Task goal
From the listing below, tally the lines that include "answers". Return only the total.

Exercise data
══════════

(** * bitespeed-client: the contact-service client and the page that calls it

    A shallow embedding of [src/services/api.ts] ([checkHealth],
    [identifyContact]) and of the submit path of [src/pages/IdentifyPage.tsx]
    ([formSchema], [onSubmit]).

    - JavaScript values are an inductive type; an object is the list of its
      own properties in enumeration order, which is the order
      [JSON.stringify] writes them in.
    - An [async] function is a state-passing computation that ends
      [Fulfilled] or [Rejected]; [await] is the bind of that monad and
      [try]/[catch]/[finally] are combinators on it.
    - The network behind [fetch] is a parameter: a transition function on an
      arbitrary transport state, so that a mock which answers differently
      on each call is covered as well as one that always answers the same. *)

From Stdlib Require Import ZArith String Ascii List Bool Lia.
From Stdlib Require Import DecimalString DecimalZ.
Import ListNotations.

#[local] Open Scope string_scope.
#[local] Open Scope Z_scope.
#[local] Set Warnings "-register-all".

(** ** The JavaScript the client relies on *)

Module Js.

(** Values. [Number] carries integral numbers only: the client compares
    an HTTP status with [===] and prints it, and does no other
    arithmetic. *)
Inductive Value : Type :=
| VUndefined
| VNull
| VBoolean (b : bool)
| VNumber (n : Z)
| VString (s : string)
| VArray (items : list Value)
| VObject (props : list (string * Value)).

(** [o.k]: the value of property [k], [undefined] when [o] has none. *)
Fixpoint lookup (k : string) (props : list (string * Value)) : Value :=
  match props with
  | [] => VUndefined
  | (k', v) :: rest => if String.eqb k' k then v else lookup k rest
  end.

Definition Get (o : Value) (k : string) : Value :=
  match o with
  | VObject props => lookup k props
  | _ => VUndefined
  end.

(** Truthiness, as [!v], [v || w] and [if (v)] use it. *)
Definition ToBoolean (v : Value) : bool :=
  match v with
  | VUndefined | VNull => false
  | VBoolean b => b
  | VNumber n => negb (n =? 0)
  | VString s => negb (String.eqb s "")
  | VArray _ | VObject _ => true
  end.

══════════

Task solution
2